_RECORDS PROVIDED_

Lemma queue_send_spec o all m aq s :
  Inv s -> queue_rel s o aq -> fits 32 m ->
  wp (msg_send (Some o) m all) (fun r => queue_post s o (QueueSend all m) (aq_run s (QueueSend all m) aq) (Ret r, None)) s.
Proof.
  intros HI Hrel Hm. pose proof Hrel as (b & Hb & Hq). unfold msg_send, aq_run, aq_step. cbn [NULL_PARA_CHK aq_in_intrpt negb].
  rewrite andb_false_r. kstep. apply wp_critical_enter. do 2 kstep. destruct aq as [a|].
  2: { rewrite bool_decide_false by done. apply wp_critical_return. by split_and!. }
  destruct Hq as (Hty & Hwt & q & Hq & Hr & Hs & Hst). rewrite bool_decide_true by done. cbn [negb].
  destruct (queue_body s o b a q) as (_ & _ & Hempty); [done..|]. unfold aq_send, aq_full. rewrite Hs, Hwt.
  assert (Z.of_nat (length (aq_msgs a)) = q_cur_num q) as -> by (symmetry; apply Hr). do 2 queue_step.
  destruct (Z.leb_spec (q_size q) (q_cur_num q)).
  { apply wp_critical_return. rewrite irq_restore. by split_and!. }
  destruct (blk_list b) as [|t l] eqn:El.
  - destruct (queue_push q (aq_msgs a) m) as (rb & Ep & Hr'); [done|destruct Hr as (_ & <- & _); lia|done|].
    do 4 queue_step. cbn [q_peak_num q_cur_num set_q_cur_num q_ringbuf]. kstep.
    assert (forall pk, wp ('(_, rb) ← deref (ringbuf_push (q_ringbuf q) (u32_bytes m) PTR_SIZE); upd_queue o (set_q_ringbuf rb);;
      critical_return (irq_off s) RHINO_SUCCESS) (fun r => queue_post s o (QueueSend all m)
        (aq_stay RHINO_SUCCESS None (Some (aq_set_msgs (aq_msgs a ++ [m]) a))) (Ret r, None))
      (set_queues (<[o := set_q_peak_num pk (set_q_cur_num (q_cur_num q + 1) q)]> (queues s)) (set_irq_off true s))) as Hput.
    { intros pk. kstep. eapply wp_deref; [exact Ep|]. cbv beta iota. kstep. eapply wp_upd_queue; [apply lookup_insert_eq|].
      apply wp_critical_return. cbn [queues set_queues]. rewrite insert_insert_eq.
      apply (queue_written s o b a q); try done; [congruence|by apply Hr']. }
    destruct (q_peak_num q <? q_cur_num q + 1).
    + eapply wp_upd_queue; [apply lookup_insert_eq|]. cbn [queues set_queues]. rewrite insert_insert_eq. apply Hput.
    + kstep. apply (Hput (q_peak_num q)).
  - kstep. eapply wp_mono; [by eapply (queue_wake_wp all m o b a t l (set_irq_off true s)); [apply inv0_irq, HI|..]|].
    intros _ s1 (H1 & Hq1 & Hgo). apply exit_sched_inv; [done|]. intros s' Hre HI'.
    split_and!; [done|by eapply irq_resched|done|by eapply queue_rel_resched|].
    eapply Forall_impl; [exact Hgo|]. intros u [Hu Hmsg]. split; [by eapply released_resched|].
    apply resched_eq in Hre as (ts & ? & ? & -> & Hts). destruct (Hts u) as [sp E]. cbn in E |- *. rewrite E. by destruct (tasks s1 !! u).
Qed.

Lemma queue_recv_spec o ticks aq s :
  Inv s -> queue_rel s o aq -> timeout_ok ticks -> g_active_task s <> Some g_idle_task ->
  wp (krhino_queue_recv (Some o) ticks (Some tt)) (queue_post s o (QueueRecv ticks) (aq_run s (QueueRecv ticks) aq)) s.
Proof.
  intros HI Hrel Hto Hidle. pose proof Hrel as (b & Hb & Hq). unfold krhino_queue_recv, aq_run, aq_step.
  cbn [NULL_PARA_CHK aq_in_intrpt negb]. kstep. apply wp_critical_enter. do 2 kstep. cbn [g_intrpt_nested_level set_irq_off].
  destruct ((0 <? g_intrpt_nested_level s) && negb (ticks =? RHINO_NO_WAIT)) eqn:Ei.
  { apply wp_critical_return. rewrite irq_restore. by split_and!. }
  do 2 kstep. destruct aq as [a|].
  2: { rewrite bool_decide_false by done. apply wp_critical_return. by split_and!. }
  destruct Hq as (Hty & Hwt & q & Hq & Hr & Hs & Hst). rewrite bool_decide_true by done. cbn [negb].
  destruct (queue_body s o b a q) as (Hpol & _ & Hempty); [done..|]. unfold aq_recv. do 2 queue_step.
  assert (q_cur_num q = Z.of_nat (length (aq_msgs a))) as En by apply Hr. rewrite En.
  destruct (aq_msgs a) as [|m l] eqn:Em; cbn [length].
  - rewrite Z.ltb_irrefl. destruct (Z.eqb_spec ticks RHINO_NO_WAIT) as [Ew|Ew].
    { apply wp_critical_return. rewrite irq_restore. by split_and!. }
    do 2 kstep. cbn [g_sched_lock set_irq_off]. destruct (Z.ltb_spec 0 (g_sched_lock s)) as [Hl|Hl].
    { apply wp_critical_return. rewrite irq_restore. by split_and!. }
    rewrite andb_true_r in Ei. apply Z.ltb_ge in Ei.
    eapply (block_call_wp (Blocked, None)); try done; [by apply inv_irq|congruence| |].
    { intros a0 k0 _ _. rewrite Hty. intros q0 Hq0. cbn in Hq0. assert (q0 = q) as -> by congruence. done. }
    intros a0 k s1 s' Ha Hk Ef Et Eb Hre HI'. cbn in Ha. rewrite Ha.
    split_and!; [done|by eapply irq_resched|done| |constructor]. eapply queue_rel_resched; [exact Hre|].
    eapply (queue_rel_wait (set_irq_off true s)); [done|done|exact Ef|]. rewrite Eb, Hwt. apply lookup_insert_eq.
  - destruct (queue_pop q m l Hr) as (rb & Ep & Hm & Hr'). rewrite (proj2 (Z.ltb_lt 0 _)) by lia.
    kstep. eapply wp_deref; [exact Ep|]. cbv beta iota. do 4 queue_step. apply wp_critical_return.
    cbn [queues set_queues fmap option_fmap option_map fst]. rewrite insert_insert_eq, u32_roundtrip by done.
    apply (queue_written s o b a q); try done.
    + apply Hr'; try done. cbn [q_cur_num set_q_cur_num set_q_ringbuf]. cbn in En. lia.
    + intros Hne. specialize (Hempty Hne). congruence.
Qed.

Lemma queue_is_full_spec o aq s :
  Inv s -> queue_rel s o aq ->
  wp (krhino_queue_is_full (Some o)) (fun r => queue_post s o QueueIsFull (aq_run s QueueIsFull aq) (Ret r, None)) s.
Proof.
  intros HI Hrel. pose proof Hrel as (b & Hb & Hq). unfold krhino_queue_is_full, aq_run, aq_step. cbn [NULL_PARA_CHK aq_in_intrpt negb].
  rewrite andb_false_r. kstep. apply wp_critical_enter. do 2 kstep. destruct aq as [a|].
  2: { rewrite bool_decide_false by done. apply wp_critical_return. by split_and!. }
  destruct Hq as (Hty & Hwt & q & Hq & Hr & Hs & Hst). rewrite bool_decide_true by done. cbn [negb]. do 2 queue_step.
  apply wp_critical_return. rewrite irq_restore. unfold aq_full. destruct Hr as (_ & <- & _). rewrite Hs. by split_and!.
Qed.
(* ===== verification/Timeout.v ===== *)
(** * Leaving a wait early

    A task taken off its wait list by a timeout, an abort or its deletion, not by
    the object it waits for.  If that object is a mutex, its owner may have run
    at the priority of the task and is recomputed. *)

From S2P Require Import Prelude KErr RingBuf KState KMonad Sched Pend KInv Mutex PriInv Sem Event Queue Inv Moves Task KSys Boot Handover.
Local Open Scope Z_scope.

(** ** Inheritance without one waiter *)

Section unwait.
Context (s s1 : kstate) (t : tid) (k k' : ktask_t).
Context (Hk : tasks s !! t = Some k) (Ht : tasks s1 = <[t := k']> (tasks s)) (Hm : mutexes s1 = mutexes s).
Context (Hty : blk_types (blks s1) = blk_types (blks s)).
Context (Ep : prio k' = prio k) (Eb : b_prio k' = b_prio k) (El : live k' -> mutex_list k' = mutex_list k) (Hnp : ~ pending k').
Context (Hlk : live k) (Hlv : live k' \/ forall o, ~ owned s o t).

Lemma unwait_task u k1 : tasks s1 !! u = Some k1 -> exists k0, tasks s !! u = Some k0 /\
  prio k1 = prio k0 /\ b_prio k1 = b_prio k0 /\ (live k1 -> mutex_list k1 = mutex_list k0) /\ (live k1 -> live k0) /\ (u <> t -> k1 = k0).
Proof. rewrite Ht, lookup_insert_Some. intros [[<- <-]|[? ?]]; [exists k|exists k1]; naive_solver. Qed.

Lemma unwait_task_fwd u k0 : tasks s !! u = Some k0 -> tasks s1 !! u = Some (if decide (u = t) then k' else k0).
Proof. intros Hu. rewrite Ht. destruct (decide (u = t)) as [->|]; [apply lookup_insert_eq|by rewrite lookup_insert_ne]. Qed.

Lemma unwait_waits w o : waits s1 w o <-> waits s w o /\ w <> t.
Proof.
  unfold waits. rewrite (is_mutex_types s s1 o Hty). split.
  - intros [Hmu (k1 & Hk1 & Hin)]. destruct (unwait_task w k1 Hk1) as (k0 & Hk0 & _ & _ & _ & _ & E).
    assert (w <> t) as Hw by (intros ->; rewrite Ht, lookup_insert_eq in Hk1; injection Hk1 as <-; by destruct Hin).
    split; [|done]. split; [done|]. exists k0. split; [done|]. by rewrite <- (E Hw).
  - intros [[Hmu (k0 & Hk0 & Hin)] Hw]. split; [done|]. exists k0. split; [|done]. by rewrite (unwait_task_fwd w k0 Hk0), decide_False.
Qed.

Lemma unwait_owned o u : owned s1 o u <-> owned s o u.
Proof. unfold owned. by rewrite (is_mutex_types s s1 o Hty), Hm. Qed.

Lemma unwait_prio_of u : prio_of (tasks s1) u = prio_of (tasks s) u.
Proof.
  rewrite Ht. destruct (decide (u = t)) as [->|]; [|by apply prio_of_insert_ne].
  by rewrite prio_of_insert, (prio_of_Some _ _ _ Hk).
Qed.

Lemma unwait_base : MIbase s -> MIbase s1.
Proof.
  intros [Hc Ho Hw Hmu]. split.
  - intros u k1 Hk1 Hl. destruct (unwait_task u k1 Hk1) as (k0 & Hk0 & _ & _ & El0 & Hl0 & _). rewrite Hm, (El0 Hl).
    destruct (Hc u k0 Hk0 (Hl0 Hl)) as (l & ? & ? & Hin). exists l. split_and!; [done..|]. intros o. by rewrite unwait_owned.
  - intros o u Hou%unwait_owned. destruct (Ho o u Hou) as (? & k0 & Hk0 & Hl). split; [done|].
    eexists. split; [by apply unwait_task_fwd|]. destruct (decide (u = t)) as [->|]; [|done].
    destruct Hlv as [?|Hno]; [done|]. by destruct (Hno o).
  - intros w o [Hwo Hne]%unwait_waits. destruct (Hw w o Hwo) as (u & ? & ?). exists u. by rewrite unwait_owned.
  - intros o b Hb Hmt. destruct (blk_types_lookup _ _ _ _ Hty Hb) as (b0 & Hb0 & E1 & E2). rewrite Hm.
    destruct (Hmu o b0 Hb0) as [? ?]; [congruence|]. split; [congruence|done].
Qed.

_WORK REQUIRED_
Return, from the material above, every line with the word "negb".

_EXERCISE RESULT_
  intros HI Hrel Hm. pose proof Hrel as (b & Hb & Hq). unfold msg_send, aq_run, aq_step. cbn [NULL_PARA_CHK aq_in_intrpt negb].
  destruct Hq as (Hty & Hwt & q & Hq & Hr & Hs & Hst). rewrite bool_decide_true by done. cbn [negb].
  cbn [NULL_PARA_CHK aq_in_intrpt negb]. kstep. apply wp_critical_enter. do 2 kstep. cbn [g_intrpt_nested_level set_irq_off].
  destruct ((0 <? g_intrpt_nested_level s) && negb (ticks =? RHINO_NO_WAIT)) eqn:Ei.
  destruct Hq as (Hty & Hwt & q & Hq & Hr & Hs & Hst). rewrite bool_decide_true by done. cbn [negb].
  intros HI Hrel. pose proof Hrel as (b & Hb & Hq). unfold krhino_queue_is_full, aq_run, aq_step. cbn [NULL_PARA_CHK aq_in_intrpt negb].
  destruct Hq as (Hty & Hwt & q & Hq & Hr & Hs & Hst). rewrite bool_decide_true by done. cbn [negb]. do 2 queue_step.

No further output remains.